For what it’s worth. I do not pass parameters by script (anymore - mainly because I have too many...). I let script A write a file params.jsx and have a #include params.jsx in script B.

Ralf

richardh6Author
Known Participant
July 7, 2009

Thank you both Ralf and Kasyan.

I think I'm going to go with Ralf's method.

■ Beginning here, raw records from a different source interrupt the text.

Lemma deserialize_ok d :
  destination_ok d ->
  deserialize_connection (serialize_connection pad_queue pad_dest d).1 (serialize_connection pad_queue pad_dest d).2 = Ok d.
Proof.
  intros [H1 H2 H3 H4 H5]. unfold serialize_connection, deserialize_connection. cbn [fst snd].
  set (infos := concat (serialize_queue_info pad_queue <$> di_queue_infos d)).
  set (xrc := concat (le_split 4 <$> di_xrc_queue_nums d)).
  set (nq := Z.of_nat (length (di_queue_infos d))) in *. set (nx := Z.of_nat (length (di_xrc_queue_nums d))) in *.
  set (ml := Z.of_nat (length (di_message d))) in *.
  change SIZEOF_DESTINATION_INFO with 48 in *. change SIZEOF_QUEUE_INFO with 32 in *.
  assert (0 <= nq /\ 0 <= nx /\ 0 <= ml) as (Hq0 & Hx0 & Hm0) by lia.
  set (rest := infos ++ xrc ++ di_message d).
  set (hdr := le_split 2 (di_local_id d) ++ pad_dest ++ di_local_gid d ++ le_split 8 nq ++ le_split 8 nx ++ le_split 8 ml).
  assert (length hdr = 48%nat) as Hh by (unfold hdr; rewrite !length_app, !le_split_length, H2, Hpd; done).
  match goal with |- context [Z.of_nat (length ?l) <? 48] => assert (l = hdr ++ rest) as -> end.
  { unfold hdr. by rewrite <- !app_assoc. }
  rewrite (proj2 (Z.ltb_ge _ _)) by (rewrite length_app; lia).
  set (pre := le_split 2 (di_local_id d) ++ pad_dest ++ di_local_gid d).
  assert (length pre = 24%nat) as Hpre by (unfold pre; rewrite !length_app, le_split_length, H2, Hpd; done).
  assert (word_at 8 24 (hdr ++ rest) = nq) as ->.
  { eapply (word_at_eq 8 24 nq pre); [unfold hdr, pre; by rewrite <- !app_assoc|done|lia]. }
  assert (word_at 8 32 (hdr ++ rest) = nx) as ->.
  { eapply (word_at_eq 8 32 nx (pre ++ le_split 8 nq)); [unfold hdr, pre; by rewrite <- !app_assoc| |lia].
    by rewrite length_app, le_split_length, Hpre. }
  assert (word_at 8 40 (hdr ++ rest) = ml) as ->.
  { eapply (word_at_eq 8 40 ml (pre ++ le_split 8 nq ++ le_split 8 nx)); [unfold hdr, pre; by rewrite <- !app_assoc| |lia].
    by rewrite !length_app, !le_split_length, Hpre. }
  rewrite (wrap64_small (48 + nq * 32 + nx * 4 + ml)), Z.eqb_refl by lia. cbn [zip_assert mbind result_bind].
  assert (drop 48 (hdr ++ rest) = rest) as -> by (rewrite <- Hh; apply drop_app_length).
  assert (drop (Z.to_nat (nq * 32)) rest = xrc ++ di_message d) as ->.
  { apply (drop_concat _ 32); [apply serialize_queue_info_length|lia]. }
  assert (drop (Z.to_nat (nx * 4)) (xrc ++ di_message d) = di_message d) as ->.
  { apply (drop_concat _ 4); [intros; apply le_split_length|lia]. }
  unfold nq, nx, ml. rewrite !Nat2Z.id. unfold rest, infos, xrc.
  rewrite (read_array_concat read_queue_info), (read_array_concat (fun b => word_at 4 0 b)).
  - rewrite firstn_all. f_equal.
    assert (word_at 2 0 (hdr ++ rest) = di_local_id d) as Hid.
    { eapply (word_at_eq 2 0 _ []); [unfold hdr; by rewrite <- !app_assoc|done|done]. }
    assert (take 16 (drop 8 (hdr ++ rest)) = di_local_gid d) as Hgid.
    { unfold hdr. rewrite <- !app_assoc. rewrite (app_assoc (le_split 2 _)).
      rewrite drop_app_ge by (rewrite length_app, le_split_length, Hpd; done).
      rewrite length_app, le_split_length, Hpd. cbn [Nat.add Nat.sub drop]. rewrite <- H2. apply take_app_length. }
    unfold rest, infos, xrc in Hid, Hgid. rewrite Hid, Hgid. by destruct d.
  - intros; apply le_split_length.
  - intros a r Ha. rewrite Forall_forall in H4. apply (word_at_app 4 0 a [] r); [done|]. by apply H4.
  - apply serialize_queue_info_length.
  - intros a r Ha. rewrite Forall_forall in H3. by apply read_queue_info_ok, H3.
Qed.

I can't use Kasyan's without a slight modification, since I'm passing a file object to the doScript method, not a string.  I'd have to read the whole file in as a string and then concatenate that to my parameter-setting statements before I run the script.  Ralf's method seems slightly easier.

Thanks,

Richard

Kasyan Servetsky
Legend
July 7, 2009

Hi Richard,

You can easily do it by using two sets of quotes: single and double.

Here is an example:

// A simple script without parameters

var myVBScript = 'Set myInDesign = CreateObject(\"InDesign.Application.CS2\")\rMsgBox \"Hey!\"';
app.doScript(myVBScript, ScriptLanguage.visualBasic);

// The same script with one parameter sent

var myMessageFromJS = "Hey! This is a parameter sent from JS.";
var myVBScript = 'Set myInDesign = CreateObject(\"InDesign.Application.CS2\")\rMsgBox\"' + myMessageFromJS + '\"';
app.doScript(myVBScript, ScriptLanguage.visualBasic);

I don't have CS2 any more, so I tested it with CS3.